Among the frustrations he and others have experienced with the chemical literature, says See Arr Oh, are claims that reactions yield products in greater amounts than seems reasonable, and scanty detail about specific conditions in which to run reactions. In some cases, reactions are reported which seem too good to be true - such as a 2009 paper which was corrected within 24 hours by web-savvy chemists live-blogging the experiment; an episode which partially inspired Blog Syn. ”I never forgot that reaction,” See Arr Oh adds.
“Ask any synthetic chemist what they spend most of their time on, and they will admit that it is getting literature reactions to work,” says chemist Peter Scott of the University of Warwick in Coventry, UK. “That is the elephant in the room of synthetic chemistry.”

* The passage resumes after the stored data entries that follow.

(** The five calls of a booking that goes through on the element [e]. *)
Definition booking_calls (e book_now_button : WebElement) : Trace :=
  [EvClick e;
   EvWaitPresent (CSS_SELECTOR, book_now_css) 1;
   EvFindElement CSS_SELECTOR book_now_css;
   EvClick book_now_button;
   EvWaitPresent (CSS_SELECTOR, banner_css) 1].

(** A method body that leaves the credentials and the flag alone. *)
Definition untouched {A : Type} (m : Body A) : Prop :=
  forall h, _username (snd (m h)) = _username h
            /\ _password (snd (m h)) = _password h
            /\ _is_logged_in (snd (m h)) = _is_logged_in h.

(** A method body that ends with the flag set when it returns, and with
    the flag as it was otherwise; the credentials stay. *)
Definition logs_in {A : Type} (m : Body A) : Prop :=
  forall h, _username (snd (m h)) = _username h
            /\ _password (snd (m h)) = _password h
            /\ match fst (m h) with
               | Ok _ => _is_logged_in (snd (m h)) = true
               | _ => _is_logged_in (snd (m h)) = _is_logged_in h
               end.

(** A method body that keeps the credentials, never clears the flag, and
    has the flag set whenever it returns. *)
Definition ends_logged_in {A : Type} (m : Body A) : Prop :=
  forall h, _username (snd (m h)) = _username h
            /\ _password (snd (m h)) = _password h
            /\ (_is_logged_in h = true -> _is_logged_in (snd (m h)) = true)
            /\ (forall a, fst (m h) = Ok a -> _is_logged_in (snd (m h)) = true).

End Words.

Section CallsOnTheWorld.

Context {Env WebElement : Type} {drv : WebDriver Env WebElement}.

(** The calls of a login that goes through, each on the world the one
    before left: from [d0] to [d9], with the user name typed into the
    element found by the id of the user-name field, the password into
    the one found by the id of the password field, and the click on the
    one found by the id of the login button. *)
Definition login_went_through (username password : string) (d0 d9 : Env)
    (login_input password_input login_button : WebElement) : Prop :=
  exists d1 d2 d3 d4 d5 d6 d7 d8,
    driver_get "https://thetanglinclub.clubhouseonline-e3.net/login.aspx" d0 = (Returns tt, d1)
    /\ wait_until_present (ID, _chunk ++ "UserName") 1 d1 = (Returns tt, d2)
    /\ driver_find_element ID (_chunk ++ "UserName") d2 = (Returns login_input, d3)
    /\ element_send_keys login_input username d3 = (Returns tt, d4)
    /\ driver_find_element ID (_chunk ++ "Password") d4 = (Returns password_input, d5)
    /\ element_send_keys password_input password d5 = (Returns tt, d6)
    /\ driver_find_element ID (_chunk ++ "LoginButton") d6 = (Returns login_button, d7)
    /\ element_click login_button d7 = (Returns tt, d8)
    /\ wait_until_present (ID, "p_lt_Header_MyProfilePages_divSignedIn") 1 d8
       = (Returns tt, d9).
Lemma readInputFileHeaders_finds_data_chunks_witness :
  exists fuel f',
    readInputFileHeaders fuel
      (open_files (leading_block 18 ++ [x00; x00] ++ info_chunk "Wine" ++ data_chunk [1; -2; 3])
                  (wav_bytes [4; 5])) = Some f' /\
    subchunk2_size (header_sample f') = 6 /\
    subchunk2_size (header_impulse f') = 4.
Proof.
  destruct (readInputFileHeaders_finds_data_chunks
              (open_files (leading_block 18 ++ [x00; x00] ++ info_chunk "Wine"
                             ++ data_chunk [1; -2; 3])
                          (wav_bytes [4; 5]))
              6 4 (bytes_of_shorts [1; -2; 3]) (bytes_of_shorts [4; 5]))
    as (fuel & f' & Hrun & _ & _ & Hx & Hh & _).
  - reflexivity.
  - reflexivity.
  - exists (leading_block 18), [x00; x00], (info_chunk "Wine"),
      "006"%byte, x00, x00, x00.
    split; [reflexivity |]. split; [reflexivity |]. split; [reflexivity |].
    split; [unfold INT_MAX; simpl; lia |].
    split; [| split; [right; simpl; lia | reflexivity]].
    repeat constructor; discriminate.
  - exists (leading_block 16), [], [], "004"%byte, x00, x00, x00.
    split; [reflexivity |]. split; [reflexivity |]. split; [reflexivity |].
    split; [unfold INT_MAX; simpl; lia |].
    split; [constructor | split; [by left | reflexivity]].
  - exists fuel, f'. split; [| split; [exact Hx | exact Hh]].
    rewrite <- (Nat.add_0_r fuel). apply Hrun.
Defined.

(* ====================================================================== *)
(** ** The pipeline: sample width and the shape of the output *)

(** A loop that reads [a[i]] in every iteration leaves the array when it
    runs further than the array reaches. *)
Lemma for_loop_read_past_end {A St} (a : list A) (body : Z -> St -> option St) (n : nat) (s : St) :
  (forall (j : nat) t, (j < length a)%nat -> is_Some (body (Z.of_nat j) t)) ->
  (forall t, body (Z.of_nat (length a)) t = None) ->
  (length a < n)%nat ->
  for_loop (Z.of_nat n) body s = None.
Proof.
  intros Hin Hout Hn. unfold for_loop. rewrite Nat2Z.id.
  replace n with (length a + S (n - length a - 1))%nat by lia.
  rewrite for_steps_add.
  destruct (for_steps_inv (fun _ _ => True) body (length a) 0 s I) as (t & Ht & _).
  { intros j u Hj _. destruct (Hin j u) as [u' Hu']; [lia |]. by exists u'. }
  change (Z.of_nat 0) with 0 in Ht. rewrite Ht. cbn [mbind option_bind].
  simpl for_steps. rewrite Z.add_0_l, Hout. done.
Qed.

Lemma reportMaxMinIntegerSamples_past_end (samples : list Z) (n : nat) :
  (length samples < n)%nat -> reportMaxMinIntegerSamples samples (Z.of_nat n) = None.
Proof.
  intros Hn. unfold reportMaxMinIntegerSamples.
  rewrite (for_loop_read_past_end samples); [done | | | done].
  - intros j [hi lo] Hj. rewrite aget_of_nat.
    destruct (lookup_lt_is_Some_2 samples j Hj) as [v ->]. done.
  - intros [hi lo]. rewrite aget_of_nat, (lookup_ge_None_2 samples (length samples)) by lia. done.
Qed.

Lemma fread_shorts_length (buf : list Z) (N : Z) (f : FILE) (buf' : list Z) (f' : FILE) :
  fread_shorts buf N f = Some (buf', f') -> length buf' = length buf.
Proof.
  unfold fread_shorts. destruct (fread_bytes _ f) as [bs f0].
  case_decide as Hle; [| done].
  intros [= <- _]. rewrite length_app, length_drop. lia.
Qed.

Lemma length_malloc {A} (junk : A) (elem_size bytes : Z) :
  length (malloc junk elem_size bytes) = Z.to_nat (bytes / elem_size).
Proof. unfold malloc. by rewrite length_replicate. Qed.

(** X6.  The program needs samples of 16 bits or more.  When the header of
    the sample input declares fewer than 16 bits per sample (and at least
    one byte of data) the run is undefined: below 8 bits the sample count is
    a division by zero; from 8 to 15 bits the count N is the byte count,
    while the buffer of [malloc(subchunk2_size)] bytes holds only half as
    many 16-bit cells, so that [fread] or, at the latest, the report of the
    highest and lowest sample leaves the buffer. *)
Theorem createOutputFile_needs_16_bit_samples (junk_short : Z) (junk_float : float)
    (fuel : nat) (f f1 : FileData) :
  readInputFileHeaders fuel f = Some f1 ->
  0 <= bits_per_sample (header_sample f1) < 16 ->
  1 <= subchunk2_size (header_sample f1) ->
  createOutputFile junk_short junk_float fuel f = None.
Proof.
  intros Hread Hbits Hsize. unfold createOutputFile. rewrite Hread. cbn [mbind option_bind].
  set (size := subchunk2_size (header_sample f1)) in *.
  destruct (decide (0 <= bits_per_sample (header_sample f1) < 8)) as [H8 | H8].
  { rewrite (Z.quot_small (bits_per_sample (header_sample f1)) 8) by done. done. }
  assert (Hq : Z.quot (bits_per_sample (header_sample f1)) 8 = 1).
  { rewrite Z.quot_div_nonneg by lia.
    symmetry. apply (Z.div_unique _ 8 1 (bits_per_sample (header_sample f1) - 8)); lia. }
  rewrite Hq.
  replace (int_div size 1) with (Some size)
    by (unfold int_div; rewrite !decide_False by lia; by rewrite Z.quot_1_r).
  cbn [mbind option_bind].
  destruct (int_div _ _) as [M|]; cbn [mbind option_bind]; [| done].
  unfold getDataSamplesFromInputFiles.
  destruct (fread_shorts (malloc junk_short 2 size) size (sample_file f1))
    as [[x sf]|] eqn:Hx; cbn [mbind option_bind]; [| done].
  destruct (fread_shorts _ M (impulse_file f1)) as [[h imf]|]; cbn [mbind option_bind]; [| done].
  apply fread_shorts_length in Hx. rewrite length_malloc in Hx.
  rewrite <- (Z2Nat.id size) at 1 by lia.
  rewrite reportMaxMinIntegerSamples_past_end; [done |].
  rewrite Hx. apply Z2Nat.inj_lt; [| lia |].
  - apply Z.div_pos; lia.
  - apply Z.div_lt; lia.
Qed.

Lemma createOutputFile_needs_16_bit_samples_witness :
  createOutputFile 0 S754_nan 0
    (open_files
       (list_byte_of_string "RIFF" ++ le_encode 4 38 ++ list_byte_of_string "WAVEfmt " ++
        le_encode 4 16 ++ le_encode 2 1 ++ le_encode 2 1 ++ le_encode 4 44100 ++
        le_encode 4 44100 ++ le_encode 2 1 ++ le_encode 2 8 ++
        char4_bytes data_tag ++ le_encode 4 2 ++ [x01; x02])
       (wav_bytes [16384])) = None.
Proof.
  eapply (createOutputFile_needs_16_bit_samples 0 S754_nan 0).
  - vm_compute. reflexivity.
  - vm_compute. split; [discriminate | reflexivity].
  - vm_compute. discriminate.
Defined.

Blog Syn is one of several places where chemists can check synthesis know-how. The journal Organic Syntheses, for example, only publishes synthetic procedures that have been checked and verified by a member of its editorial board. Scott is involved in a separate project to compile a database of about 5,000 chemical procedures, called SyntheticPages, which is part of ChemSpider, an online database of chemical structures. And the Journal of Visualized Experiments (JoVE) — a peer-reviewed online journal that publishes videos of experiments — will launch a chemistry channel on 4 February. That could help with one difficulty faced by some chemists: published chemistry reactions are written in a standard format that is supposed to make things easy to follow, yet unwritten tweaks are often needed to make experiments succeed in practice.
See Arr Oh says that Blog Syn is different to JoVE and SyntheticPages because those initiatives involve chemists refining and verifying their own chemical reactions. By contrast, Blog Syn intends to use crowd sourcing, meaning that outsiders — chemists that the bloggers already know, to start with — will check work that has already been published by others.
Test case So far, the bloggers have investigated one reaction, which they picked because it would be especially useful if it were easy to replicate; it uses an iron and sulphur catalyst to make ring-shaped molecules containing oxygen and nitrogen. Following the published method, the team couldn’t get as much of the final product as the original authors did. “It does indeed work, but we’re not positive yet what factors the authors have that we don’t,” says See Arr Oh. One problem, the team’s blogpost says, was that the written paper didn’t make it clear how stringently they needed to exclude air from the reaction.
The chemists’ online efforts reflect a growing focus across the sciences on the importance of being able to reproduce published procedures. One project, the Reproducibility Initiative, was set up last year to enable researchers to have their study ‘validated’ by outside checkers. Another, the Reproducibility Project, is dedicated to estimating the reproducibility of psychology experiments. The director of that project, social psychologist Brian Nosek of the University of Virginia in Charlottesville, thinks that Blog Syn will work only if chemists can be rewarded for participating.
See Arr Oh accepts that funding Blog Syn will be the challenge to developing it on a larger scale. He is exploring ways to make the blog easier to manage, including crowd-sourced funding methods such as the website Kickstarter. Until then, he will continue to check reactions in his spare time. “At the moment these reactions are done at night under cover of darkness,” he says.